ReAct: Synergizing Reasoning and Acting in Language Models

Shunyu Yao, Jeffrey Zhao, Dian Yu, Nan Du, Izhak Shafran, Karthik Narasimhan, Yuan Cao

Published October 6, 2022 arXiv: 2210.03629 View on arXiv → PDF →

TL;DR

Introduced the Reason-Act-Observe loop: models that alternate between thinking and calling tools dramatically outperform models that only think OR only act. The founding paper of modern agentic LLM architectures.

Why it matters

Every LangChain agent, every Claude with tools, every "copilot" loop descends from this pattern. Before ReAct, tool-using models either hallucinated tool outputs or jumped straight to action without planning. ReAct showed that explicit reasoning before each action catches plan errors earlier and produces more reliable behavior.
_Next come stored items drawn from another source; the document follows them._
(** C31. The iteration over the hierarchy misses no resource that owner references reach
    through resources the action agrees to descend from.  If the cached resources have
    different UIDs, the action is called on everything that owner references, by UID or by
    name, reach from the given keys within their namespaces ([near]); and, through
    references that have a UID only, on the children in any namespace of the given
    cluster-scoped resources and of the agreed cluster-scoped ones below them, and on what
    these lead to within their own namespaces ([below]).  A child in another namespace
    that is found by name only is missed ([endpoints_missed_across_namespaces]). *)
Theorem IterateHierarchyV2_misses_nothing `{R : GoRuntime, CL : CacheLib} st action keys
    (Hst : rtc cache_step empty_cache st) (Huids : uids_unique st) :
  ∃ s, IterateHierarchyV2 st action keys = Some s ∧ ∀ r, near st action keys r ∨ below st action keys r → r ∈ calls s.
Proof.
  pose proof (reachable_consistent st Hst) as HI.
  destruct (IterateHierarchyV2_parts st action HI keys) as (s1&T&s2&->&He1&Hc1&He2&Hroots&Hcs2).
  exists s2. split; [done|]. intros r [Hr|Hr]; (apply (called_cached st); [done| |]).
  - by eapply near_cached.
  - pose proof (near_called _ _ HI _ _ Huids He1 Hc1 _ Hr) as Hin. destruct He2 as (_&[_ (n2&E2&_)]&_). by eapply called_mono.
  - by eapply below_cached.
  - by eapply below_called.
Qed.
Modern frameworks hide the Thought/Action/Observation labels behind function-calling APIs, but the underlying shape is unchanged.

How you'd use this

When designing a tool-using agent: structure the loop as reason → act → observe, at least implicitly. Expose the reasoning trace for debuggability. If you're using a reasoning model, much of this happens internally and you can skip explicit ReAct scaffolding.

Read the authors' abstract

We explore the use of LLMs to generate both reasoning traces and task-specific actions in an interleaved manner, allowing for greater synergy between the two.